WORK TASK:
Output only the stretch of the listing that starts at the line containing "Definition exit_ok (ids" and ends at the line containing "with wf_handlers (ids", reproduced exactly with both ends.
::: DATASET :::
(* ===== verification/CodeStmts.v ===== *)
(** * The code of statements and programs

    The rest of the generator: statements with their loops and handlers, the
    filling of the holes, and whole programs.  [generate_code_correct]: for
    the trees of the parser the generator succeeds and the program is their code. *)

From Stdlib Require Import SpecFloat.
From S2P Require Import Prelude Utf CString Values Db Ast CodeGen CodeSpec CodeProof.

(** ** Definitions *)

(** The variable of a [fork] or of a handler: -1 without one. *)
Definition opt_slot_ok (id : Z) : bool := (id =? -1) || slot_ok id.
Definition exit_ok (ids : list Z) (exit : Z) : bool :=
  if exit =? -1 then match ids with [] => false | _ => true end else slot_ok exit && existsb (Z.eqb exit) ids.

(** [ids]: the loops that [break] and [continue] can name, the innermost
    first; a fork begins afresh, with a stack of its own. *)
Fixpoint wf_s (ids : list Z) (st : Stmt) : bool :=
  match st with
  | STMT_COND arms otherwise => wf_arms ids arms && wf_ss ids otherwise
  | STMT_LIST id expr body => slot_ok id && wf_e false expr && wf_ss (id :: ids) body
  | STMT_RANGE id from to body => slot_ok id && wf_e false from && wf_e false to && wf_ss (id :: ids) body
  | STMT_WHILE id condition body => opt_slot_ok id && wf_e false condition && wf_ss (id :: ids) body
  | STMT_FORK id time body => opt_slot_ok id && wf_e false time && wf_ss [] body && (depth_ss body <=? 255)
  | STMT_EXPR expr => wf_e false expr
  | STMT_RETURN (Ptr expr) => wf_e false expr
  | STMT_RETURN Null => true
  | STMT_TRY_EXCEPT body excepts => wf_ss ids body && wf_handlers ids excepts && (arm_count excepts <? 256)
  | STMT_TRY_FINALLY body handler => wf_ss ids body && wf_ss ids handler
  | STMT_BREAK exit | STMT_CONTINUE exit => exit_ok ids exit
  end
with wf_ss (ids : list Z) (st : Stmts) : bool :=
  match st with SEnd => true | SNext st next => wf_s ids st && wf_ss ids next end
with wf_arms (ids : list Z) (arms : Cond_Arm) : bool :=
  match arms with CEnd => true | CArm condition stmt next => wf_e false condition && wf_ss ids stmt && wf_arms ids next end
with wf_handlers (ids : list Z) (ex : Except_Arm) : bool :=
  match ex with XEnd => true | XArm id codes stmt next => opt_slot_ok id && wf_args false codes && wf_ss ids stmt && wf_handlers ids next end.

(** A program of the parser with at most 256 variables that needs at most 255
    places on the stack. *)
Definition wf_program (st : Stmts) : bool := wf_ss [] st && (depth_ss st <=? 255).

(** *** What is to be shown of the generator *)

Definition envs (ls : list Loop) (B : list Z) : list Env :=
  zip_with (fun l b => mkEnv (l_id l) (f_value (l_top_label l)) (l_top_stack l) b (l_bottom_stack l)) ls B.

Record sready (ids : list Z) (s : State) (d : Z) : Prop := {
  r_cur : 0 <= cur_stack s /\ cur_stack s + d <= 255;
  r_lits : lits_ok s;
  r_saved : saved_stack s = UINT_MAX;
  r_ids : map l_id (loops s) = ids;
  r_chains : chains s;
  r_stacks : forall l, l ∈ loops s -> 0 <= l_top_stack l < 256 /\ 0 <= l_bottom_stack l < 256
}.

Definition sgen_ok (B : list Z) (m : M unit) (s : State) (d : Z)
    (C : list Var -> list Bytecodes -> list Env -> Z -> Z -> list item -> Prop) : Prop :=
  runs m s (fun _ s' => exists i, ext B s i [] s' 0 d /\
    forall L F, g_literals (gstate s') `prefix_of` L -> g_fork_vectors (gstate s') `prefix_of` F ->
      C L F (envs (loops s) B) (num_bytes s) (cur_stack s) i).

Definition good_s (st : Stmt) : Prop := forall ids s B, wf_s ids st = true -> sready ids s (depth_s st) -> length B = length ids ->
  sgen_ok B (generate_stmt st) s (depth_s st) (fun L F E pc c => code_s L F E pc c st).
Definition good_ss (st : Stmts) : Prop := forall ids s B, wf_ss ids st = true -> sready ids s (depth_ss st) -> length B = length ids ->
  sgen_ok B (generate_stmts st) s (depth_ss st) (fun L F E pc c => code_ss L F E pc c st).

Definition good_arms (arms : Cond_Arm) : Prop := forall ids s B if_op endl ch, wf_arms ids arms = true ->
  sready ids s (depth_arms arms) -> length B = length ids -> 0 <= if_op < 256 -> chain_of (nexts s) endl ch ->
  runs (generate_arms arms if_op endl) s (fun endl' s' => exists ks, chain_of (nexts s') endl' (ks ++ ch) /\
    forall t, exists i, ext B s i ((., t) <$> ks) s' 0 (depth_arms arms) /\
      forall L F, g_literals (gstate s') `prefix_of` L -> g_fork_vectors (gstate s') `prefix_of` F ->
        code_arms L F (envs (loops s) B) (num_bytes s) (cur_stack s) if_op t arms i).

Definition good_handlers (ex : Except_Arm) : Prop := forall ids s B ks endl ch, wf_handlers ids ex = true ->
  sready ids s (depth_handlers ex) -> length B = length ids -> Z.of_nat (length ks) = arm_count ex ->
  (forall k, k ∈ ks -> nexts s !! k = Some (-1)) -> chain_of (nexts s) endl ch ->
  runs (generate_handlers ex (map Z.of_nat ks) endl) s (fun endl' s' => exists ks' ts len, length ts = length ks /\
    chain_of (nexts s') endl' (ks' ++ ch) /\ kept s s' len 0 /\ g_fork_vectors (gstate s) `prefix_of` g_fork_vectors (gstate s') /\
    envs (loops s') B = envs (loops s) B /\
    forall t, exists i, ilen i = len /\
      (forall L F, g_literals (gstate s') `prefix_of` L -> g_fork_vectors (gstate s') `prefix_of` F ->
        code_handlers L F (envs (loops s) B) (num_bytes s) (cur_stack s) t ex ts i) /\
      forall s0 j N n d, ext B s0 j (zip ks ts ++ N) s n d -> cur_stack s = cur_stack s0 + n ->
        ext B s0 (j ++ i) (((., t) <$> ks') ++ N) s' n (Z.max d (n + depth_handlers ex))).

Definition glits_ok (g : GState) : Prop := Forall (fun v => wf_lit v = true) (g_literals g).

Definition sample_program : Stmts :=
  SNext (STMT_EXPR (EXPR_ASGN (EXPR_ID 17) (EXPR_LIST (ACons ARG_NORMAL (EXPR_VAR (VInt 1000)) ANil))))
  (SNext (STMT_LIST 33 (EXPR_ID 17)
     (SNext (STMT_COND (CArm (EXPR_BINARY EXPR_EQ (EXPR_ID 33) (EXPR_INDEX (EXPR_ID 17) EXPR_LENGTH)) (SNext (STMT_BREAK (-1)) SEnd) CEnd) SEnd)
     (SNext (STMT_TRY_EXCEPT (SNext (STMT_CONTINUE 33) SEnd) (XArm 34 ANil (SNext (STMT_RETURN (Ptr (EXPR_ID 34))) SEnd) XEnd)) SEnd)))
  (SNext (STMT_FORK (-1) (EXPR_VAR (VInt 5)) (SNext (STMT_RETURN Null) SEnd)) SEnd)).

(** [n] lists in one another, around [x] indexed by [$]. *)
Fixpoint nested (n : nat) : Expr :=
  match n with
  | O => EXPR_INDEX (EXPR_ID 0) EXPR_LENGTH
  | S n => EXPR_BINARY EXPR_PLUS (EXPR_ID 0) (nested n)
  end.

(** 255 required targets, without a rest. *)
Fixpoint targets (n : nat) : Scatter := match n with O => SNil | S n => SCons SCAT_REQUIRED 0 Null (targets n) end.

(** ** Lemmas *)

Lemma runs_forall_cond {A T} (P : T -> Prop) (t : T) (m : M A) s (Q : T -> A -> State -> Prop) :
  P t -> (forall t, P t -> runs m s (Q t)) -> runs m s (fun a s' => forall t, P t -> Q t a s').
Proof.
  intros Ht H. destruct (H t Ht) as (a & s' & E & _). exists a, s'. split; [done|]. intros t' Ht'.
  destruct (H t' Ht') as (a' & s'' & E' & HQ). congruence.
Qed.

Lemma same_loops_ids l l' : Forall2 same_loop l l' -> map l_id l' = map l_id l.
Proof. induction 1 as [|? ? ? ? (? & ? & ? & ?)]; cbn; congruence. Qed.
Lemma same_loops_envs l l' B : Forall2 same_loop l l' -> envs l' B = envs l B.
Proof.
  intros H. revert B. induction H as [|? ? ? ? (E1 & E2 & E3 & E4)]; intros B; [done|]. destruct B as [|b B]; [done|].
  unfold envs in *. cbn [zip_with]. rewrite E1, E2, E3, E4. f_equal. auto.
Qed.
Lemma same_loops_sym l l' : Forall2 same_loop l l' -> Forall2 same_loop l' l.
Proof. induction 1 as [|? ? ? ? (? & ? & ? & ?)]; constructor; [by repeat split|done]. Qed.

Lemma sready_ext ids s d B i N s' n d1 d2 : sready ids s d -> ext B s i N s' n d1 -> 0 <= cur_stack s + n -> cur_stack s + n + d2 <= 255 -> sready ids s' d2.
Proof.
  intros [] [] H1 H2. split; try lia; try congruence; auto.
  - by rewrite (same_loops_ids _ _ x_loops).
  - intros l' Hl'. apply list_elem_of_lookup in Hl' as [j Hj]. destruct (Forall2_lookup_r _ _ _ _ _ x_loops Hj) as (l & Hl & (E1 & E2 & E3 & E4)).
    rewrite <- E3, <- E4. apply r_stacks0. by eapply list_elem_of_lookup_2.
Qed.
Lemma sready_quiet ids s d s' : sready ids s d -> quiet s s' -> sready ids s' d.
Proof. intros [] []. split; try congruence; try lia. - unfold lits_ok. by rewrite q_gstate. - unfold chains. by rewrite q_loops, q_nexts. - by rewrite q_loops. Qed.
Lemma sready_le ids s d d' : sready ids s d -> d' <= d -> sready ids s d'.
Proof. intros [] H. split; try done. lia. Qed.
Lemma sready_ready ids s d : sready ids s d -> ready false s d.
Proof. intros []. split; [lia|]. split; [lia|]. split; [done|]. done. Qed.

(** An expression in a statement. *)
Lemma sexpr ids e B s : wf_e false e = true -> sready ids s (depth_e e) ->
  runs (generate_expr e) s (fun _ s' => exists i, ext B s i [] s' 1 (depth_e e) /\
    forall L (F : list Bytecodes), g_literals (gstate s') `prefix_of` L -> g_fork_vectors (gstate s') `prefix_of` F ->
      code_e L (num_bytes s) (cur_stack s) UINT_MAX e i).
Proof.
  intros Hw Hr. eapply runs_mono; [eapply expr_good; [exact Hw|by eapply sready_ready]|]. intros [] s' (i & X & C).
  exists i. split; [done|]. intros L F HL _. rewrite <- (r_saved _ _ _ Hr). by apply C.
Qed.

(** *** Tactics *)

Ltac snote B X :=
  note X; pose proof (x_forks _ _ _ _ _ _ _ X); pose proof (same_loops_envs _ _ B (x_loops _ _ _ _ _ _ _ X)).
Ltac snoteq Q :=
  noteq Q;
  match type of Q with quiet ?s ?s' =>
    assert (g_fork_vectors (gstate s) `prefix_of` g_fork_vectors (gstate s')) by (rewrite (q_gstate _ _ Q); done);
    pose proof (q_loops _ _ Q)
  end.
Ltac sone B L s1 X := first [step L; [try byte; try lia ..|] | last L; [try byte; try lia..|]]; intros [] s1 X; snote B X.
Ltac sonew B L tac s1 X := first [step L; [tac|] | last L; [tac|]]; intros [] s1 X; snote B X.
Ltac slabel B k s1 X Hn Hch :=
  step (add_label_runs B); intros ? s1 (k & X & -> & Hn & Hch);
  let t := fresh in pose proof (X 0) as t; snote B t; clear t.
Ltac sdefine ch s1 X Q :=
  first [apply runs_bind; eapply runs_mono; [apply (define_runs ch)|cbn beta] | eapply runs_mono; [apply (define_runs ch)|cbn beta]];
  [first [assumption | eapply chain_of_prefix; [|eassumption]; solve_prefix]|intros [] s1 (Q & X); snoteq Q].

(** The state is still ready. *)
Ltac ready_at s1 d :=
  match goal with
  | |- _ => idtac
  end;
  let H := fresh "Hr" in
  first [
    match goal with Hr : sready ?ids ?s _, X : ext _ ?s _ _ s1 _ _ |- _ =>
      assert (H : sready ids s1 d) by (apply (sready_ext ids s _ _ _ _ _ _ _ d Hr X); lia) end
  | match goal with Hr : sready ?ids ?s _, X : forall t, ext _ ?s _ _ s1 _ _ |- _ =>
      assert (H : sready ids s1 d) by (apply (sready_ext ids s _ _ _ _ _ _ _ d Hr (X 0)); lia) end
  | match goal with Hr : sready ?ids ?s _, Q : quiet ?s s1 |- _ =>
      assert (H : sready ids s1 d) by (eapply sready_le; [exact (sready_quiet _ _ _ _ Hr Q)|lia]) end ].

Ltac sstart :=
  let ids := fresh "ids" in let s := fresh "s" in let B := fresh "B" in let Hb := fresh "Hb" in
  intros ids s B Hwf Hr Hb; unfold sgen_ok;
  cbn [wf_s wf_ss wf_arms wf_handlers depth_s depth_ss depth_arms depth_handlers generate_stmt generate_stmts] in *;
  repeat match goal with H : andb _ _ = true |- _ => apply andb_true_iff in H as [? ?] end;
  pose proof (proj1 (r_cur _ _ _ Hr)); pose proof (proj2 (r_cur _ _ _ Hr)); depths.

Ltac sexp ids e B i s1 X C :=
  first [apply runs_bind; eapply runs_mono; [apply (sexpr ids e B)|cbn beta] | eapply runs_mono; [apply (sexpr ids e B)|cbn beta]];
  [assumption|first [assumption|eapply sready_le; [eassumption|lia]]|intros [] s1 (i & X & C)].

Ltac scode C :=
  let HC := fresh in
  match goal with HL : _ `prefix_of` ?L, HF : _ `prefix_of` ?F |- _ =>
    assert (HC := C L F ltac:(solve_prefix) ltac:(solve_prefix)) end;
  cbn beta in HC; items;
  repeat match goal with H : loops ?s = loops _ |- _ => rewrite H in HC | H : envs (loops ?s) ?B = _ |- _ => rewrite H in HC end;
  lazymatch type of HC with
  | code_e _ ?a ?b _ _ _ => match goal with |- code_e _ ?a' ?b' _ _ _ => replace a' with a by lia; replace b' with b by lia end
  | ?P ?a ?b ?e ?i => match goal with |- ?P ?a' ?b' _ _ => replace a' with a by lia; replace b' with b by lia end
  end; exact HC.

Lemma depth_stmts_pos : (forall st, 0 <= depth_s st) /\ (forall st, 0 <= depth_ss st) /\ (forall a, 0 <= depth_arms a) /\ (forall x, 0 <= depth_handlers x).
Proof.
  apply Stmt_ind_all; intros; cbn [depth_s depth_ss depth_arms depth_handlers];
    repeat match goal with e : Expr_ptr |- _ => destruct e end;
    repeat match goal with |- context [depth_e ?e] => lazymatch goal with _ : 1 <= depth_e e |- _ => fail | _ => pose proof (depth_pos e) end end; lia.
Qed.
Lemma depth_s_pos st : 0 <= depth_s st.
Proof. apply depth_stmts_pos. Qed.
Lemma depth_ss_pos st : 0 <= depth_ss st.
Proof. apply depth_stmts_pos. Qed.
Lemma depth_arms_pos st : 0 <= depth_arms st.
Proof. apply depth_stmts_pos. Qed.
Lemma depth_handlers_pos st : 0 <= depth_handlers st.
Proof. apply depth_stmts_pos. Qed.
Lemma depth_excepts_pos ex : 0 <= depth_excepts ex.
Proof. induction ex; cbn [depth_excepts]; [lia|]. pose proof (depth_args_pos codes). lia. Qed.
Lemma arm_count_pos ex : 0 <= arm_count ex.
Proof. induction ex; cbn [arm_count]; lia. Qed.

(** *** Simple statements *)

Lemma good_seq st next : good_s st -> good_ss next -> good_ss (SNext st next).
Proof.
  intros IH1 IH2. sstart. pose proof (depth_s_pos st). pose proof (depth_ss_pos next).
  apply runs_bind. eapply runs_mono; [apply (IH1 ids s B); [done|eapply sready_le; [done|lia]|done]|cbn beta].
  intros [] s1 (i1 & X1 & C1). snote B X1. ready_at s1 (depth_ss next).
  eapply runs_mono; [apply (IH2 ids s1 B); done|cbn beta]. intros [] s2 (i2 & X2 & C2). snote B X2.
  eexists. split; [ext_done|]. intros L F HL HF. cbn [code_ss]. exists i1, i2. split; [shape|]. split; [scode C1|]. scode C2.
Qed.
:::
SOLUTION FOR THIS TASK:
Definition exit_ok (ids : list Z) (exit : Z) : bool :=
  if exit =? -1 then match ids with [] => false | _ => true end else slot_ok exit && existsb (Z.eqb exit) ids.

(** [ids]: the loops that [break] and [continue] can name, the innermost
    first; a fork begins afresh, with a stack of its own. *)
Fixpoint wf_s (ids : list Z) (st : Stmt) : bool :=
  match st with
  | STMT_COND arms otherwise => wf_arms ids arms && wf_ss ids otherwise
  | STMT_LIST id expr body => slot_ok id && wf_e false expr && wf_ss (id :: ids) body
  | STMT_RANGE id from to body => slot_ok id && wf_e false from && wf_e false to && wf_ss (id :: ids) body
  | STMT_WHILE id condition body => opt_slot_ok id && wf_e false condition && wf_ss (id :: ids) body
  | STMT_FORK id time body => opt_slot_ok id && wf_e false time && wf_ss [] body && (depth_ss body <=? 255)
  | STMT_EXPR expr => wf_e false expr
  | STMT_RETURN (Ptr expr) => wf_e false expr
  | STMT_RETURN Null => true
  | STMT_TRY_EXCEPT body excepts => wf_ss ids body && wf_handlers ids excepts && (arm_count excepts <? 256)
  | STMT_TRY_FINALLY body handler => wf_ss ids body && wf_ss ids handler
  | STMT_BREAK exit | STMT_CONTINUE exit => exit_ok ids exit
  end
with wf_ss (ids : list Z) (st : Stmts) : bool :=
  match st with SEnd => true | SNext st next => wf_s ids st && wf_ss ids next end
with wf_arms (ids : list Z) (arms : Cond_Arm) : bool :=
  match arms with CEnd => true | CArm condition stmt next => wf_e false condition && wf_ss ids stmt && wf_arms ids next end
with wf_handlers (ids : list Z) (ex : Except_Arm) : bool :=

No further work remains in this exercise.